Set down exactly, from the records below, the line with "Definition good_range (r" through the line with "live (r :: rows)", and nothing else.
============
(* ===== verification/OwnmapProps.v ===== *)
(** * The monitor's own mappings: the registry as a bag of ranges *)

From stdpp Require Import base numbers list.
From Stdlib Require Import ZArith Lia.
From S2P Require Import Prelude Page Ownmap.

Open Scope Z_scope.

(** A range of user memory. *)
Definition good_range (r : Z * Z) : Prop := 0 < r.1 < r.2 /\ r.2 < 2 ^ 63.
Definition row_ok (r : Z * Z) : Prop := r = (0, 0) \/ good_range r.

(** The rows in use. *)
Definition live (rows : list (Z * Z)) : list (Z * Z) := filter (fun r => r.2 <> 0) rows.

Lemma live_cons r rows :
  live (r :: rows) = if bool_decide (r.2 <> 0) then r :: live rows else live rows.
Proof. unfold live. rewrite filter_cons. by case_decide; case_bool_decide. Qed.

Lemma live_app a b : live (a ++ b) = live a ++ live b.
Proof. apply filter_app. Qed.

Lemma live_free n : live (replicate n (0, 0)) = [].
Proof. induction n as [|n IH]; [done|]. cbn [replicate]. by rewrite live_cons. Qed.

Lemma live_good rows : Forall row_ok rows -> Forall good_range (live rows).
Proof.
  intros H. apply Forall_forall. intros r Hr. apply list_elem_of_filter in Hr as [Hne Hr].
  rewrite Forall_forall in H. destruct (H r Hr) as [->|G]; [done|exact G].
Qed.

(** ** Slots *)

Lemma claim_free_spec rows r rows' :
  Forall row_ok rows -> good_range r -> claim_free rows r = Some rows' ->
  Forall row_ok rows' /\ live rows' ≡ₚ r :: live rows.
Proof.
  intros Hok Hr. revert rows'.
  induction Hok as [|x rows Hx Hrows IH]; intros rows'; cbn [claim_free]; [done|].
  assert (Hr2 : r.2 <> 0) by (unfold good_range in Hr; lia).
  destruct (Z.eqb_spec x.1 0) as [E|E].
  - intros [= <-]. destruct Hx as [->|[]]; [|lia].
    split; [constructor; [by right|done]|]. rewrite !live_cons, bool_decide_true by done.
    rewrite bool_decide_false by (simpl; lia). done.
  - destruct (claim_free rows r) as [rows1|]; [|done]. intros [= <-].
    destruct (IH rows1 eq_refl) as [I1 I2]. destruct Hx as [->|Hx]; [done|].
    split; [constructor; [by right|done]|]. rewrite !live_cons.
    rewrite !bool_decide_true by (destruct Hx; lia). rewrite I2. apply Permutation_swap.
Qed.

Lemma claim_free_none rows r :
  claim_free rows r = None <-> Forall (fun x => x.1 <> 0) rows.
Proof.
  induction rows as [|x rows IH]; cbn [claim_free]; [split; [constructor|done]|].
  destruct (Z.eqb_spec x.1 0) as [E|E].
  - split; [done|]. intros H. by apply Forall_cons_1 in H as [? _].
  - rewrite Forall_cons, <-IH. destruct (claim_free rows r); naive_solver.
Qed.

Lemma claim_free_some rows r :
  Exists (fun x => x.1 = 0) rows -> exists rows', claim_free rows r = Some rows'.
Proof.
  intros H. destruct (claim_free rows r) as [rows'|] eqn:E; [by exists rows'|].
  apply claim_free_none in E. apply Exists_exists in H as (x & Hx & E').
  rewrite Forall_forall in E. by destruct (E x Hx).
Qed.

Lemma claim_free_full rows n r :
  Forall (fun x => x.1 <> 0) rows ->
  claim_free (rows ++ replicate (S n) (0, 0)) r = Some (rows ++ r :: replicate n (0, 0)).
Proof.
  induction 1 as [|x rows Hx _ IH]; [done|]. cbn [claim_free app].
  rewrite (proj2 (Z.eqb_neq _ _) Hx), IH. done.
Qed.

Lemma forget_row_spec rows r :
  Forall row_ok rows -> good_range r ->
  Forall row_ok (forget_row rows r.1 r.2) /\
  (r ∈ live rows -> live rows ≡ₚ r :: live (forget_row rows r.1 r.2)) /\
  (r ∉ live rows -> forget_row rows r.1 r.2 = rows).
Proof.
  intros Hok Hr. assert (Hr2 : r.2 <> 0) by (unfold good_range in Hr; lia).
  induction Hok as [|x rows Hx Hrows IH]; cbn [forget_row].
  { split; [constructor|]. split; [by intros ?%elem_of_nil|done]. }
  destruct IH as (I1 & I2 & I3). destruct r as [lo hi], x as [a b]. cbn [fst snd] in *.
  destruct (Z.eqb_spec b hi) as [Eb|Eb]; [destruct (Z.eqb_spec a lo) as [Ea|Ea]|];
    cbn [negb orb].
  - subst a b. split; [constructor; [by left|done]|]. split.
    + intros _. rewrite !live_cons. cbn [fst snd]. rewrite bool_decide_true by done. done.
    + intros H. destruct H. rewrite live_cons. cbn [snd]. rewrite bool_decide_true by done. left.
  - split; [by constructor|]. rewrite !live_cons. cbn [snd]. case_bool_decide as D.
    + rewrite elem_of_cons. split; [|intros ?; f_equal; apply I3; tauto].
      intros [[= <- _]|H]; [done|]. rewrite (I2 H). apply Permutation_swap.
    + split; [exact I2|]. intros H. f_equal. by apply I3.
  - split; [by constructor|]. rewrite !live_cons. cbn [snd]. case_bool_decide as D.
    + rewrite elem_of_cons. split; [|intros ?; f_equal; apply I3; tauto].
      intros [[= _ <-]|H]; [done|]. rewrite (I2 H). apply Permutation_swap.
    + split; [exact I2|]. intros H. f_equal. by apply I3.
Qed.

(** ** Overlap *)

Definition spans (rs : list (Z * Z)) (a : Z) : Prop := Exists (fun r => r.1 <= a < r.2) rs.

Lemma spans_perm rs rs' a : rs ≡ₚ rs' -> spans rs a <-> spans rs' a.
Proof. unfold spans. intros E. by rewrite E. Qed.

Lemma spans_app rs rs' a : spans (rs ++ rs') a <-> spans rs a \/ spans rs' a.
Proof. apply Exists_app. Qed.

Lemma spans_cons r rs a : spans (r :: rs) a <-> (r.1 <= a < r.2) \/ spans rs a.
Proof. apply Exists_cons. Qed.

Lemma own_hit_spec st lo hi :
  Forall row_ok (g_own st) -> lo < hi ->
  cng_own_hit st lo hi = true <-> exists a, lo <= a < hi /\ spans (live (g_own st)) a.
Proof.
  intros Hok Hlt. unfold cng_own_hit, spans. rewrite existsb_exists. split.
  - intros (r & Hin & E). bprop. destruct E as [[Hne H1] H2].
    apply list_elem_of_In in Hin as Hin'. rewrite Forall_forall in Hok.
    destruct (Hok r Hin') as [->|[[_ G] _]]; [done|].
    exists (Z.max lo r.1). split; [lia|]. apply Exists_exists. exists r.
    split; [by apply list_elem_of_filter|lia].
  - intros (a & Ha & He). apply Exists_exists in He as (r & Hr & Hra).
    apply list_elem_of_filter in Hr as [Hne Hr]. exists r.
    split; [by apply list_elem_of_In|]. bprop. lia.
Qed.

(** ** Adding and dropping *)

Section Host.
Context (pg : Z) (page : nat -> option Z).
Hypothesis Hpg : page_ok pg.

(** A page the host gives is user memory. *)
Definition host_ok : Prop := forall n p, page n = Some p -> good_range (p, p + pg).
Hypothesis Hhost : host_ok.

(** The pages given by the first [n] answers. *)
Definition pages (n : nat) : list (Z * Z) :=
  omap (fun i => option_map (fun p => (p, p + pg)) (page i)) (seq 0 n).

Lemma pages_S n :
  pages (S n) = pages n ++ match page n with Some p => [(p, p + pg)] | None => [] end.
Proof.
  unfold pages. rewrite seq_S, omap_app. cbn [omap list_omap Nat.add].
  by destruct (page n).
Qed.

Lemma per_two : exists n, tab_per pg = S (S n).
Proof.
  unfold tab_per. pose proof (page_range _ Hpg).
  assert (2 <= (pg - 16) / 16) by (apply Z.div_le_lower_bound; lia).
  exists (pred (pred (Z.to_nat ((pg - 16) / 16)))). lia.
Qed.

Lemma tab_grow_full rows p :
  Forall (fun x => x.1 <> 0) rows -> good_range (p, p + pg) ->
  exists n, tab_grow pg rows p = rows ++ (p, p + pg) :: replicate (S n) (0, 0).
Proof.
  intros Hf [H1 H2]. cbn [fst snd] in *. destruct per_two as [n En].
  exists n. unfold tab_grow, cng_is_err. rewrite En.
  rewrite wrapu_small by lia.
  rewrite (proj2 (Z.eqb_neq p 0)), (proj2 (Z.ltb_ge _ p)), (proj2 (Z.leb_gt (p + pg) p)) by lia.
  cbn [orb]. rewrite claim_free_full by done. done.
Qed.

(** The registry's state: the rows, and whether a page was refused. *)
Record own_ok (st : own_st) (L : list (Z * Z)) : Prop := OwnOk {
  own_rows : Forall row_ok (g_own st);
  own_live : g_own_lost st = false -> live (g_own st) ≡ₚ L ++ pages (own_asks st) }.

Lemma own_add_spec st L lo hi :
  own_ok st L -> good_range (lo, hi) ->
  exists st' rc, own_add pg page st lo hi = (st', rc) /\ own_ok st' ((lo, hi) :: L) /\
    g_own_floored st' = g_own_floored st /\
    (rc = 0 /\ g_own_lost st' = g_own_lost st \/
     rc = -1 /\ g_own_lost st' = true /\ exists n, page n = None).
Proof.
  intros [Hok Hl] Hr. unfold own_add. pose proof Hr as [Hr1 Hr2]. cbn [fst snd] in *.
  rewrite (proj2 (Z.leb_gt hi lo)) by lia.
  destruct (claim_free (g_own st) (lo, hi)) as [rows|] eqn:Ec.
  - do 2 eexists. split; [done|].
    destruct (claim_free_spec _ _ _ Hok Hr Ec) as [H1 H2].
    split; [|split; [done|by left]]. split; [done|]. cbn [g_own g_own_lost own_asks].
    intros Hf. by rewrite H2, (Hl Hf).
  - apply claim_free_none in Ec.
    destruct (page (own_asks st)) as [p|] eqn:Ep.
    + pose proof (Hhost _ _ Ep) as Hp. destruct (tab_grow_full _ _ Ec Hp) as [n ->].
      assert (Hok1 : Forall row_ok (g_own st ++ (p, p + pg) :: replicate (S n) (0, 0))).
      { apply Forall_app_2; [done|]. constructor; [by right|]. apply Forall_replicate. by left. }
      destruct (claim_free_some (g_own st ++ (p, p + pg) :: replicate (S n) (0, 0)) (lo, hi))
        as [rows Er].
      { apply Exists_app. right. right. by left. }
      rewrite Er. do 2 eexists. split; [done|].
      destruct (claim_free_spec _ _ _ Hok1 Hr Er) as [H1 H2].
      split; [|split; [done|by left]]. split; [done|]. cbn [g_own g_own_lost own_asks].
      intros Hf. rewrite H2, live_app, live_cons, bool_decide_true, live_free
        by (destruct Hp; simpl in *; lia).
      rewrite pages_S, Ep, (Hl Hf). cbn [app]. by rewrite <-(assoc_L (++)).
    + do 2 eexists. split; [done|]. split; [|split; [done|right]].
      * by split.
      * split; [done|]. split; [done|]. by eexists.
Qed.

Lemma own_drop_spec st L lo hi :
  own_ok st ((lo, hi) :: L) -> good_range (lo, hi) -> own_ok (cng_own_drop st lo (hi - lo)) L.
Proof.
  intros [Hok Hl] Hr. unfold cng_own_drop. pose proof Hr as [Hr1 Hr2]. cbn [fst snd] in *.
  replace (lo + (hi - lo)) with hi by lia. rewrite wrapu_small by lia.
  destruct (forget_row_spec (g_own st) (lo, hi) Hok Hr) as (D1 & D2 & _). cbn [fst snd] in *.
  split; [done|]. cbn [g_own g_own_lost own_asks]. intros Hf. specialize (Hl Hf).
  assert (Hin : (lo, hi) ∈ live (g_own st)) by (rewrite Hl; left).
  specialize (D2 Hin). rewrite Hl in D2. cbn [app] in D2. by apply Permutation_cons_inv in D2.
Qed.

Lemma own_ok_perm st L L' : own_ok st L -> L ≡ₚ L' -> own_ok st L'.
Proof. intros [H1 H2] E. split; [done|]. intros Hf. by rewrite <-E, H2. Qed.
End Host.

(** ** What is the monitor's *)

(** A range hits the image exactly when they share an address, and one that
    reaches past the top of the address space is taken to cover all above. *)
Lemma hits_image_exact lo hi addr len :
  0 <= lo < hi -> hi < 2 ^ 64 -> 0 <= addr < 2 ^ 64 -> 0 <= len < 2 ^ 64 ->
  cng_hits_image (lo, hi) addr len = true <->
  exists x, addr <= x < addr + len /\ lo <= x < hi.
Proof.
  intros Hi Hh Ha Hl. unfold cng_hits_image, range_end. cbn [fst snd].
  destruct (Z.eqb_spec len 0) as [->|Hne]; [split; [done|]; intros (x & ? & ?); lia|].
  assert (E : (if u64 (addr + len) <? addr then 2 ^ 64 - 1 else u64 (addr + len)) =
    if 2 ^ 64 <=? addr + len then 2 ^ 64 - 1 else addr + len).
  { destruct (Z.leb_spec (2 ^ 64) (addr + len)) as [H|H].
    - replace (u64 (addr + len)) with (addr + len - 2 ^ 64).
      + by rewrite (proj2 (Z.ltb_lt _ _)) by lia.
      + unfold wrapu. apply (Zmod_unique _ _ 1); lia.
    - rewrite wrapu_small by lia. by rewrite (proj2 (Z.ltb_ge _ _)) by lia. }
  rewrite E, andb_true_iff, !Z.ltb_lt. split.
  - intros [H1 H2]. exists (Z.max addr lo). destruct (Z.leb_spec (2 ^ 64) (addr + len)); lia.
  - intros (x & Hx & Hx'). destruct (Z.leb_spec (2 ^ 64) (addr + len)); lia.
Qed.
============
§ **Your response**
Definition good_range (r : Z * Z) : Prop := 0 < r.1 < r.2 /\ r.2 < 2 ^ 63.
Definition row_ok (r : Z * Z) : Prop := r = (0, 0) \/ good_range r.

(** The rows in use. *)
Definition live (rows : list (Z * Z)) : list (Z * Z) := filter (fun r => r.2 <> 0) rows.

Lemma live_cons r rows :
  live (r :: rows) = if bool_decide (r.2 <> 0) then r :: live rows else live rows.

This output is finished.